FUNCTIONAL KINEMATICS: Eight cadaveric specimens implanted with contemporary cruciate retaining implants were used for this evaluation. The functional activity, lunge, was simulated using kinematic control for flexion/extension and force-torque control for the other degrees of freedom. The inputs for the force-torque control were obtained from e-tibia data from live patients during the lunge activity [Varadarajan et al, J Biomech 2008]. At a given flexion angle, the robot moved in force-torque control to obtain the desired values within given tolerances (± 2.5N & ± 0.1 Nm). When these tolerances were met the position of femur with respect to the tibia was recorded and the knee flexed to the next level. The lunge simulation began at full extension and ended at 120 degrees of knee flexion, through 1 degree increments. The kinematic data from the contemporary CR implants were compared to in vivo kinematics of patients that were implanted with the same knee replacements performing a lunge activity [Varadarajan et al, Med Eng Phys 2009].

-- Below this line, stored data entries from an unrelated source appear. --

Lemma realized_xbonds (mm : DuMMRep) (cell : option BondTorsion)
    (mm' : DuMMRep) (cell' : option BondTorsion) (k : Z) (r : Atom) :
  realizeSubsystemTopologyImpl mm cell = Ok (mm', cell') ->
  vec_at (atoms mm') k = Some r ->
  let adj := fun i j : Z => j ∈ bond12_of mm' i in
  let B := bodyIx_of mm' in
  (forall j, j ∈ xbond12 r <-> adj k j /\ B j <> B k)
  /\ (forall j l, (j, l) ∈ xbond13 r
        <-> adj k j /\ adj j l /\ l <> k /\ (B j <> B k \/ B l <> B k))
  /\ (forall j l m, (j, l, m) ∈ xbond14 r
        <-> adj k j /\ adj j l /\ l <> k /\ adj l m /\ m <> k /\ m <> j
            /\ (B j <> B k \/ B l <> B k \/ B m <> B k))
  /\ ((forall i, NoDup (bond12_of mm' i)) ->
      NoDup (xbond12 r) /\ NoDup (xbond13 r) /\ NoDup (xbond14 r)).
Proof.
  intros Hok Hr adj B.
  destruct (realized_atom _ _ _ _ _ _ Hok Hr) as (mmk & [_ Hsame] & Hn).
  assert (forall i j, j ∈ bond12_of mmk i <-> adj i j) as Hadj.
  { intros i j. unfold adj. by rewrite (proj1 (Hsame i)). }
  assert (forall i, bodyIx_of mmk i = B i) as Hbody.
  { intros i. apply (Hsame i). }
  assert (bond12 r = bond12_of mm' k) as Hb12.
  { unfold bond12_of. by rewrite Hr. }
  assert (bodyIx r = B k) as Hbk.
  { unfold B, bodyIx_of. by rewrite Hr. }
  destruct (realizeNeighborhoods_xlists mmk k (bond12 r) (bodyIx r))
    as (E13 & E14 & X12 & X13 & X14).
  rewrite <- Hn in E13, E14, X12, X13, X14. simpl in E13, E14, X12, X13, X14.
  assert (forall j l, (j, l) ∈ bond13 r <-> adj k j /\ adj j l /\ l <> k) as M13.
  { intros j l. rewrite E13, elem_of_std_sort, elem_of_paths13, Hadj, Hb12.
    reflexivity. }
  assert (forall j l m, (j, l, m) ∈ bond14 r
            <-> adj k j /\ adj j l /\ l <> k /\ adj l m /\ m <> k /\ m <> j) as M14.
  { intros j l m. rewrite E14, elem_of_std_sort, elem_of_paths14, M13, Hadj. tauto. }
  split; [| split; [| split]].
  - intros j. rewrite X12, list_elem_of_filter, crosses1_spec, Hbody, Hbk, Hb12.
    unfold adj. tauto.
  - intros j l. rewrite X13, list_elem_of_filter, M13. unfold crosses2.
    rewrite orb_true_iff, !crosses1_spec, !Hbody, Hbk. tauto.
  - intros j l m. rewrite X14, list_elem_of_filter, M14. unfold crosses3.
    rewrite !orb_true_iff, !crosses1_spec, !Hbody, Hbk. tauto.
  - intros Hnd.
    assert (forall i, NoDup (bond12_of mmk i)) as Hndk.
    { intros i. rewrite (proj1 (Hsame i)). apply Hnd. }
    assert (NoDup (bond13 r)) as N13.
    { rewrite E13, std_sort_Permutation. apply NoDup_paths13; [| exact Hndk].
      rewrite Hb12. apply Hnd. }
    split; [| split].
    + rewrite X12. apply NoDup_filter. rewrite Hb12. apply Hnd.
    + rewrite X13. by apply NoDup_filter.
    + rewrite X14. apply NoDup_filter.
      rewrite E14, std_sort_Permutation. by apply NoDup_paths14.
Qed.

JOINT LAXITY: Eight native, unimplanted knees were used for this evaluation. Joint laxity of the knee joint was evaluated at 0, 30, 60, 90, and 120 degrees of knee flexion by applying various loads to the tibia and quantifying the resulting motion of the tibia. The resulting laxities were compared to various knee laxity studies in the literature.
Results:
The in vitro functional kinematics correlated well with the in vivo results. Femoral external rotation and tibial varus angulation were found not be statistically different between the in vitro and in vivo results (Figure 2). The laxities measurements correlated well with reported values in the literature.
Discussion:
In vitro robotic evaluations allow for a better understanding of the motion at the knee joint by simulating clinically relevant functional kinematics as well as quantifying joint laxities in the same testing system. Both of these metrics are needed to understand how the knee moves and should be used to evaluate the performance of new knee designs (Figure 3).